EXERCISE GOAL: Where the word "BsConfig" shows up in the entries below, please copy the whole line.

----

(* ===== verification/BsSanitizer.v ===== *)
(** Bootstrap's sanitizer: markup that a caller passes is parsed into a document of its own, and
    elements and attributes that are not on a list are removed from it. *)
From Stdlib Require Import Ascii Lia.
From S2P Require Import Prelude BsCore BsDom BsConfig.

Local Open Scope nat_scope.

(** ** Documents *)

#[local] Set Warnings "-register-all".
(** A node of a parsed document; elements are objects with an identity. *)
Inductive dom :=
  | Text (data : string)
  | Element (id : nat) (nodeName : string) (attributes : obj string) (childNodes : list dom).

Section dom_induction.
Variables (P : dom -> Prop) (Q : list dom -> Prop).
Hypotheses (HT : forall s, P (Text s)) (HE : forall id n a l, Q l -> P (Element id n a l))
  (HN : Q []) (HC : forall t l, P t -> Q l -> Q (t :: l)).

Fixpoint dom_tree_ind (t : dom) : P t :=
  match t with
  | Text s => HT s
  | Element id n a l =>
      HE id n a l ((fix go (l : list dom) : Q l :=
                      match l with [] => HN | t :: l => HC t l (dom_tree_ind t) (go l) end) l)
  end.

Lemma forest_ind (l : list dom) : Q l.
Proof. induction l as [|t l IH]; [exact HN|apply HC; [apply dom_tree_ind|exact IH]]. Qed.
End dom_induction.

(** Elements are the trees of a forest, in document order, as [querySelectorAll('*')]. *)
Fixpoint treeElements (t : dom) : list (nat * string * obj string) :=
  match t with
  | Text _ => []
  | Element id n a l => (id, n, a) :: flat_map treeElements l
  end.
Definition elementsOf (l : list dom) : list (nat * string * obj string) := flat_map treeElements l.
Definition elementIds (l : list dom) : list nat := map (fun x => fst (fst x)) (elementsOf l).

(** An element object with what it holds now. *)
Definition lookupElement (e : nat) (l : list dom) : option (string * obj string) :=
  match List.find (fun x => fst (fst x) =? e) (elementsOf l) with
  | Some (_, n, a) => Some (n, a)
  | None => None
  end.

Fixpoint subtree (e : nat) (t : dom) : list dom :=
  match t with
  | Text _ => []
  | Element id n a l => if id =? e then [t] else flat_map (subtree e) l
  end.

(** The tree without the element, with everything below it. *)
Fixpoint without (e : nat) (t : dom) : list dom :=
  match t with
  | Text s => [Text s]
  | Element id n a l => if id =? e then [] else [Element id n a (flat_map (without e) l)]
  end.

Fixpoint changeAttributes (e : nat) (f : obj string -> obj string) (t : dom) : dom :=
  match t with
  | Text s => Text s
  | Element id n a l => Element id n (if id =? e then f a else a) (map (changeAttributes e f) l)
  end.

(** The document being cleaned, and the trees that have been taken out of it, which the code
    still goes through. *)
Record document := Document { body : list dom; detached : list dom }.

(** [element.remove()] *)
Definition remove (e : nat) (d : document) : document :=
  Document (flat_map (without e) (body d))
    (flat_map (without e) (detached d) ++ flat_map (subtree e) (body d ++ detached d)).

(** [element.removeAttribute(name)] *)
Definition removeAttributeNode (e : nat) (name : string) (d : document) : document :=
  let f := changeAttributes e (odelete name) in Document (map f (body d)) (map f (detached d)).

(** ** What is allowed *)

(** An entry of a list of allowed attributes: a name or a regular expression. *)
Inductive allowEntry := Name (s : string) | RegExp (test : string -> bool).

Definition wordOrDash (a : ascii) : bool :=
  is_lower a || is_upper a || is_digit a || Ascii.eqb a "_" || Ascii.eqb a "-".

(** A text that begins with "aria-" in any case and goes on with word characters and dashes. *)
Definition ARIA_ATTRIBUTE_PATTERN (s : string) : bool :=
  startsWith (toLowerCase s) "aria-" && str_all wordOrDash (str_skip 5 s).

Definition allowList := obj (list allowEntry).

Definition DefaultAllowlist : allowList :=
  [("*", [Name "class"; Name "dir"; Name "id"; Name "lang"; Name "role"; RegExp ARIA_ATTRIBUTE_PATTERN]);
   ("a", [Name "target"; Name "href"; Name "title"; Name "rel"]);
   ("area", []); ("b", []); ("br", []); ("col", []); ("code", []); ("dd", []); ("div", []); ("dl", []);
   ("dt", []); ("em", []); ("hr", []); ("h1", []); ("h2", []); ("h3", []); ("h4", []); ("h5", []);
   ("h6", []); ("i", []);
   ("img", [Name "src"; Name "srcset"; Name "alt"; Name "title"; Name "width"; Name "height"]);
   ("li", []); ("ol", []); ("p", []); ("pre", []); ("s", []); ("small", []); ("span", []); ("sub", []);
   ("sup", []); ("strong", []); ("u", []); ("ul", [])].

Definition uriAttributes : list string :=
  ["background"; "cite"; "href"; "itemtype"; "longdesc"; "poster"; "src"; "xlink:href"].

(** *** SAFE_URL_PATTERN

    The two alternatives of the expression: the class of each star excludes what has to follow
    it, so that the longest run is the only one to try. *)

Definition schemeChar (a : ascii) : bool :=
  is_lower a || is_upper a || is_digit a || Ascii.eqb a "+" || Ascii.eqb a "." || Ascii.eqb a "-".

(** Scheme characters up to a colon. *)
Fixpoint schemeEnd (s : string) : bool :=
  match s with
  | EmptyString => false
  | String a s => if schemeChar a then schemeEnd s else Ascii.eqb a ":"
  end.

(** Characters other than ampersand and colon, up to a slash, question or hash mark or the end. *)
Fixpoint pathEnd (s : string) : bool :=
  match s with
  | EmptyString => true
  | String a s =>
      if Ascii.eqb a "/" || Ascii.eqb a "?" || Ascii.eqb a "#" then true
      else if Ascii.eqb a "&" || Ascii.eqb a ":" then false else pathEnd s
  end.

Definition SAFE_URL_PATTERN (s : string) : bool :=
  negb (startsWith (toLowerCase s) "javascript:") &&
  (match s with String a s => schemeChar a && schemeEnd s | EmptyString => false end || pathEnd s).

Definition allowedAttribute (attribute : string * string) (allowedAttributeList : list allowEntry) : bool :=
  let attributeName := toLowerCase (fst attribute) in
  if existsb (fun x => match x with Name n => str_eqb n attributeName | RegExp _ => false end) allowedAttributeList then
    if in_strs attributeName uriAttributes then SAFE_URL_PATTERN (snd attribute) else true
  else existsb (fun x => match x with RegExp test => test attributeName | Name _ => false end) allowedAttributeList.

(** ** sanitizeHtml *)

(** The browser's parsers and serializer of markup: [DOMParser], and [innerHTML] written and read. *)
Class Markup := {
  parseFromString : string -> list dom;   (** the body of a new document *)
  parseFragment : string -> list dom;
  innerHTML : list dom -> string
}.

Section sanitizer.
Variable allow : allowList.
Implicit Types (d : document) (e : nat).

Definition nameAllowed (nodeName : string) : bool := in_strs (toLowerCase nodeName) (okeys allow).
Definition allowedAttributes (nodeName : string) : list allowEntry :=
  default [] (oget "*" allow) ++ default [] (oget (toLowerCase nodeName) allow).

(** The body of the loop over the elements. *)
Definition sanitizeElement d e : document :=
  match lookupElement e (body d ++ detached d) with
  | None => d
  | Some (nodeName, attributeList) =>
      if negb (nameAllowed nodeName) then remove e d
      else fold_left (fun d attribute =>
             if negb (allowedAttribute attribute (allowedAttributes nodeName))
             then removeAttributeNode e (fst attribute) d else d) attributeList d
  end.

Definition sanitizeDocument (l : list dom) : list dom :=
  body (fold_left sanitizeElement (elementIds l) (Document l [])).

Definition sanitizeHtml `{Markup} (unsafeHtml : string) (sanitizeFunction : option (string -> string)) : string :=
  if String.length unsafeHtml =? 0 then unsafeHtml
  else match sanitizeFunction with
       | Some f => f unsafeHtml
       | None => innerHTML (sanitizeDocument (parseFromString unsafeHtml))
       end.

(** ** What it amounts to *)

(** One walk that drops elements and attributes that are not allowed. *)
Fixpoint clean (t : dom) : list dom :=
  match t with
  | Text s => [Text s]
  | Element id n a l =>
      if nameAllowed n
      then [Element id n (List.filter (fun x => allowedAttribute x (allowedAttributes n)) a) (flat_map clean l)]
      else []
  end.

(** Cleaning only the elements of a list. *)
Fixpoint cleanSome (es : list nat) (t : dom) : list dom :=
  match t with
  | Text s => [Text s]
  | Element id n a l =>
      if bool_decide (id ∈ es) then
        if nameAllowed n
        then [Element id n (List.filter (fun x => allowedAttribute x (allowedAttributes n)) a) (flat_map (cleanSome es) l)]
        else []
      else [Element id n a (flat_map (cleanSome es) l)]
  end.

(** The attribute names of every element are distinct. *)
Definition attributesDistinct (l : list dom) : Prop := Forall (fun x => NoDup (okeys (snd x))) (elementsOf l).

Lemma elementsOf_cons t l : elementsOf (t :: l) = treeElements t ++ elementsOf l.
Proof. done. Qed.
Lemma elementsOf_app l l' : elementsOf (l ++ l') = elementsOf l ++ elementsOf l'.
Proof. apply flat_map_app. Qed.
Lemma elementsOf_element id n a l : elementsOf [Element id n a l] = (id, n, a) :: elementsOf l.
Proof. unfold elementsOf. cbn. by rewrite app_nil_r. Qed.

Lemma elementIds_app l l' : elementIds (l ++ l') = elementIds l ++ elementIds l'.
Proof. unfold elementIds. by rewrite elementsOf_app, map_app. Qed.
(* ===== verification/BsTooltip.v ===== *)
(** Bootstrap's [Tooltip] and [Popover]: their options, and the life of a tip that is made, shown and
    taken away as triggers come and go. *)
From Stdlib Require Import Ascii QArith Lia.
From S2P Require Import Prelude BsCore BsDom BsConfig BsScrollBar BsSanitizer BsTemplate.

Local Open Scope nat_scope.

(** The two components: a popover is a tooltip with a header and a body. *)
Inductive component := TooltipClass | PopoverClass.

Module Tooltip.

Definition DISALLOWED_ATTRIBUTES : list string := ["sanitize"; "allowList"; "sanitizeFn"].
Definition SELECTOR_TOOLTIP_INNER : string := ".tooltip-inner".
Definition SELECTOR_MODAL : string := ".modal".
Definition EVENT_MODAL_HIDE : string := "hide.bs.modal".
Definition SELECTOR_TITLE : string := ".popover-header".
Definition SELECTOR_CONTENT : string := ".popover-body".

Definition NAME (k : component) : string := match k with TooltipClass => "tooltip" | PopoverClass => "popover" end.
Definition eventName (k : component) (name : string) : string := name +:+ ".bs." +:+ NAME k.

Definition attr (name v : string) : string := name +:+ "=" +:+ quoted v.
Definition div (a : string) : string := "<div " +:+ a +:+ "></div>".

(** ** Options *)

Section options.
(** The object [DefaultAllowlist] as a value. *)
Variable allowListValue : value.

Definition DefaultTooltip : obj value :=
  [("allowList", allowListValue); ("animation", VBool true); ("boundary", VStr "clippingParents"); ("container", VBool false);
   ("customClass", VStr ""); ("delay", VNum 0);
   ("fallbackPlacements", VArr [VStr "top"; VStr "right"; VStr "bottom"; VStr "left"]); ("html", VBool false);
   ("offset", VArr [VNum 0; VNum 6]); ("placement", VStr "top"); ("popperConfig", VNull); ("sanitize", VBool true);
   ("sanitizeFn", VNull); ("selector", VBool false);
   ("template", VStr ("<div " +:+ attr "class" "tooltip" +:+ " " +:+ attr "role" "tooltip" +:+ ">" +:+
      div (attr "class" "tooltip-arrow") +:+ div (attr "class" "tooltip-inner") +:+ "</div>"));
   ("title", VStr ""); ("trigger", VStr "hover focus")].

Definition DefaultTypeTooltip : obj string :=
  [("allowList", "object"); ("animation", "boolean"); ("boundary", "(string|element)"); ("container", "(string|element|boolean)");
   ("customClass", "(string|function)"); ("delay", "(number|object)"); ("fallbackPlacements", "array"); ("html", "boolean");
   ("offset", "(array|string|function)"); ("placement", "(string|function)"); ("popperConfig", "(null|object|function)");
   ("sanitize", "boolean"); ("sanitizeFn", "(null|function)"); ("selector", "(string|boolean)"); ("template", "string");
   ("title", "(string|element|function)"); ("trigger", "string")].

Definition Default (k : component) : obj value :=
  match k with
  | TooltipClass => DefaultTooltip
  | PopoverClass =>
      oassign DefaultTooltip
        [("content", VStr ""); ("offset", VArr [VNum 0; VNum 8]); ("placement", VStr "right");
         ("template", VStr ("<div " +:+ attr "class" "popover" +:+ " " +:+ attr "role" "tooltip" +:+ ">" +:+
            div (attr "class" "popover-arrow") +:+ "<h3 " +:+ attr "class" "popover-header" +:+ "></h3>" +:+
            div (attr "class" "popover-body") +:+ "</div>"));
         ("trigger", VStr "click")]
  end.

Definition DefaultType (k : component) : obj string :=
  match k with
  | TooltipClass => DefaultTypeTooltip
  | PopoverClass => oassign DefaultTypeTooltip [("content", "(null|string|element|function)")]
  end.

Context `{B : Browser} `{C : Caller}.
Variable parseJson : string -> option value.
Variables root bodyElement : nat.

Definition numberText (key : string) (config : obj value) : obj value :=
  match oget key config with
  | Some (VNum q) => oset key (VStr (toText (VNum q))) config
  | Some VNaN => oset key (VStr (toText VNaN)) config
  | _ => config
  end.

Definition _configAfterMerge (d : gmap nat node) (config : obj value) : obj value :=
  let container := match oget "container" config with
                   | Some (VBool false) => VElement bodyElement
                   | v => match getElement root d (default VUndefined v) with Some e => VElement e | None => VNull end
                   end in
  let config := oset "container" container config in
  let config := match oget "delay" config with
                | Some (VNum q) => oset "delay" (VObj [("show", VNum q); ("hide", VNum q)]) config
                | Some VNaN => oset "delay" (VObj [("show", VNaN); ("hide", VNaN)]) config
                | _ => config
                end in
  numberText "content" (numberText "title" config).

(** The data attributes, without those that decide on sanitizing. *)
Definition allowedData (d : gmap nat node) (e : nat) : obj value :=
  fold_left (fun o k => if in_strs k DISALLOWED_ATTRIBUTES then odelete k o else o)
    (okeys (getDataAttributes parseJson d (Some e))) (getDataAttributes parseJson d (Some e)).

Definition _getConfig (k : component) (d : gmap nat node) (e : nat) (config : value) : res (obj value) :=
  let config := oassign (allowedData d e) (asObject config) in
  let config := _configAfterMerge d (mergeConfigObj parseJson (Default k) (VObj config) d None) in
  _ ← typeCheckConfig (NAME k) config (DefaultType k);
  Ok config.
End options.

(** ** The life of a tip *)

(** The options as the methods read them. *)
Record tooltipConfig := Config {
  c_allowList : allowList;
  c_animation : bool;
  c_boundary : value;
  c_customClass : value;
  c_delayShow : value;
  c_delayHide : value;
  c_fallbackPlacements : value;
  c_html : bool;
  c_offset : value;
  c_placement : value;
  c_popperConfig : value;
  c_sanitize : bool;
  c_sanitizeFn : option (string -> string);
  c_template : string;
  c_title : value;
  c_content : value;                     (** only of a popover *)
  c_trigger : string
}.

(** A property of the options object. *)
Definition option_of (config : obj value) (k : string) : value := default VUndefined (oget k config).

----

TASK RESULT:
From S2P Require Import Prelude BsCore BsDom BsConfig.
From S2P Require Import Prelude BsCore BsDom BsConfig BsScrollBar BsSanitizer BsTemplate.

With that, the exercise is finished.